- Born: 1961 (age 64–65) Otago, New Zealand
- Other name: Michelle Kelly-Borges
- Education: University of Auckland
- Scientific career
- Fields: Sponges
- Workplaces: National Institute of Water and Atmospheric Research
- Theses: Systematics and ecology of the sponges of Motupore Island, Papua New Guinea (1986); The Order Hadromerida (Porifera: Demospongiae), taxonomy and relationships of the major families (1991);
- Doctoral advisors: Patricia Bergquist Peter Bergquist
- Author abbrev. (zoology): Kelly; Kelly-Borges;
- Website: NIWA profile

= Michelle Kelly (marine scientist) =

New Zealand marine biologist

Michelle Kelly (born 1961), also known as Michelle Kelly-Borges, is a New Zealand scientist who specialises in sponges, their chemistry, their evolution, taxonomy, systematics, and ecology.

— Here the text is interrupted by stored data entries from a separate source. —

(** * Buzzy Defender: a shallow embedding of the game logic

    The C++ sources ([Buzzy_Defender.cpp], [ECE_Buzzy.cpp], [ECE_Enemy.cpp],
    [ECE_LaserBlast.cpp]) are translated function by function.

    Numbers.  The program computes with [float]; here a [float] is an exact
    rational ([Q]): rounding, infinities and NaN are outside the model.  The
    one place where the source relies on an infinity (the running minimum of
    [updateEnemies]) is modelled with an [option].  Equalities between
    computed coordinates are therefore stated with [==] ([Qeq]) unless both
    sides are the same expression.

    SFML.  The graphics library is not part of the repository; the few of
    its operations that the game logic depends on ([sf::Transformable],
    [sf::Sprite] bounds, [sf::Rect::intersects], the window's open flag,
    size and event queue) are modelled in [Module sf] from the behaviour of
    SFML 2.
    No sprite of this program is ever rotated, so the rotation stays 0 and
    the transform of a sprite is a scaling followed by a translation. *)

From Stdlib Require Import String QArith ZArith List Bool Lia Lqa.
Import ListNotations.
Local Open Scope Q_scope.

(** ** Comparisons and the [<algorithm>] helpers *)

(** [a < b] on floats, as a boolean. *)
Definition Qltb (a b : Q) : bool :=
  match a ?= b with Lt => true | _ => false end.

(** [std::min(a, b)]: [(b < a) ? b : a]. *)
Definition std_min (a b : Q) : Q := if Qltb b a then b else a.

(** [std::max(a, b)]: [(a < b) ? b : a]. *)
Definition std_max (a b : Q) : Q := if Qltb a b then b else a.

(** [std::clamp(v, lo, hi)]: [(v < lo) ? lo : (hi < v) ? hi : v]. *)
Definition std_clamp (v lo hi : Q) : Q :=
  if Qltb v lo then lo else if Qltb hi v then hi else v.

(** ** The part of SFML the game logic uses *)

Module sf.

Record Vector2f := mkVector2f { x : Q; y : Q }.

(** [sf::Vector2u], the size of a window or of a texture. *)
Record Vector2u := mkVector2u { ux : Z; uy : Z }.
(* ================================================================== *)
(** ** Scan: what a complete run builds and stores *)
(* ================================================================== *)

Module ScanFacts.
Import JsString JsStringFacts JsPath JsPathFacts JsMap JsMapFacts.
Import Storage StorageFacts JobsFacts ScanPipeline ScanFaultFacts Invariants Samples.

(** The record built for a file, whatever prior record is merged into it. *)
Lemma build_image_identity pid folderPath ebh file info t :
  let img := build_image pid folderPath ebh file info t in
  originalName img = file /\ hash img = fi_hash info
  /\ path img = join folderPath file /\ projectId img = pid
  /\ currentName img = file.
Proof.
  unfold build_image.
  destruct (find_existing _ _ _); cbn; auto.
Qed.

Lemma scan_loop_complete pid folderPath jobId ebh files : forall l w,
  exists imgs w',
    scan_loop pid folderPath jobId ebh None files (l, w)
    = inl (mkLoop (ScanPipeline.images l ++ imgs)
             (track_all (readable files) (duplicateHashes l))
             (processedCount l + List.length files), w')
    /\ Forall2 (fun ni img =>
                  exists t, img = build_image pid folderPath ebh (fst ni) (snd ni) t)
         (readable files) imgs
    /\ World.images w' = World.images w
    /\ World.projects w' = World.projects w
    /\ (Jobs.getJob jobId (World.jobs w) <> None ->
        Jobs.getJob jobId (World.jobs w') <> None).
Proof.
  induction files as [|file files IH]; intros l w.
  - exists [], w. cbn. rewrite app_nil_r, Nat.add_0_r. destruct l; cbn.
    repeat split; auto.
  - cbn [scan_loop option_map].
    destruct (scan_file_frame pid folderPath jobId ebh file l w) as (Hi & Hp & Hj).
    destruct (scan_file pid folderPath jobId ebh file (l, w)) as [l1 w1] eqn:E.
    cbn [snd] in Hi, Hp, Hj.
    destruct (IH l1 w1) as (imgs & w' & Hloop & Hall & Hi' & Hp' & Hj').
    rewrite Hloop. clear Hloop.
    unfold scan_file in E. unfold readable. cbn [flat_map].
    destruct (f_read file) as [info|message] eqn:R.
    + inversion E; subst l1. clear E.
      eexists (_ :: imgs), w'.
      cbn [app track_all fold_left fst snd ScanPipeline.images duplicateHashes
             processedCount List.length].
      rewrite <- app_assoc. cbn [app].
      rewrite Nat.add_succ_r. split; [reflexivity|].
      split; [constructor; [eexists; reflexivity|exact Hall]|].
      repeat split; try congruence. auto.
    + inversion E; subst l1. clear E.
      exists imgs, w'.
      cbn [app List.length ScanPipeline.images duplicateHashes processedCount].
      rewrite Nat.add_succ_r. split; [reflexivity|].
      split; [exact Hall|]. repeat split; try congruence. auto.
Qed.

==Early life and education==
Born in Otago in 1961, Kelly lived in Papua New Guinea with her family from 1970 to 1980, and was educated at The Correspondence School. From 1980, she studied at the University of Auckland, and completed a Bachelor of Science degree in 1983, and a Master of Science with honours in 1987. Her masterate research, supervised by Patricia Bergquist, was an investigation of the systematics and ecology of the sponges of Motupore Island in Papua New Guinea. The title of that thesis was Systematics and ecology of the sponges of Motupore Island, Papua New Guinea. She then earned a PhD at the University of Auckland in 1991 under the joint supervision of Patricia and Peter Bergquist, with a thesis entitled, The order Hadromerida (Porifera: Demospongiae), taxonomy and relationships of the major families, and in the same year (with Patricia Bergquist) published a paper on the genus, Tethya.

==Research career==
From 1991 to 1992, Kelly was a post-doctoral fellow at the Florida Atlantic University Harbor Branch Oceanographic Institute, working with Shirley A. Pomponi, studying natural products extracted from deep-sea sponges and analysing DNA sequences. In 1994 she was collaborating with Patricia Bergquist at the University of Auckland. From 1993, she spent four years with the Natural History Museum, London, carrying out research on sponges in the Indo-Pacific, before returning to New Zealand and working as a senior scientist in the Department of Landscape and Plant Science at Unitec Institute of Technology in Auckland and a consultant to the Coral Reef Research Foundation in Micronesia. At some point she was affiliated with the University of Hawai'i System. By 2001, she was working at the National Institute of Water and Atmospheric Research, in Auckland, where she continues to work (as of September 2021).

Her zoological author abbreviations are Kelly-Borges, and Kelly.

Kelly has described over 80 taxa and has had at least one sponge named for her (Abyssocladia kellyae), "for her numerous contributions to sponge science, and her work on deep-sea carnivorous and non-carnivorous sponges from the SW Pacific". See also taxa named by Michelle Kelly.

In 2011, Kelly was awarded the degree of Doctor of Science by the University of Auckland, on the basis of her papers published since 1988 on the taxonomy, systematics and phylogeny of sponges.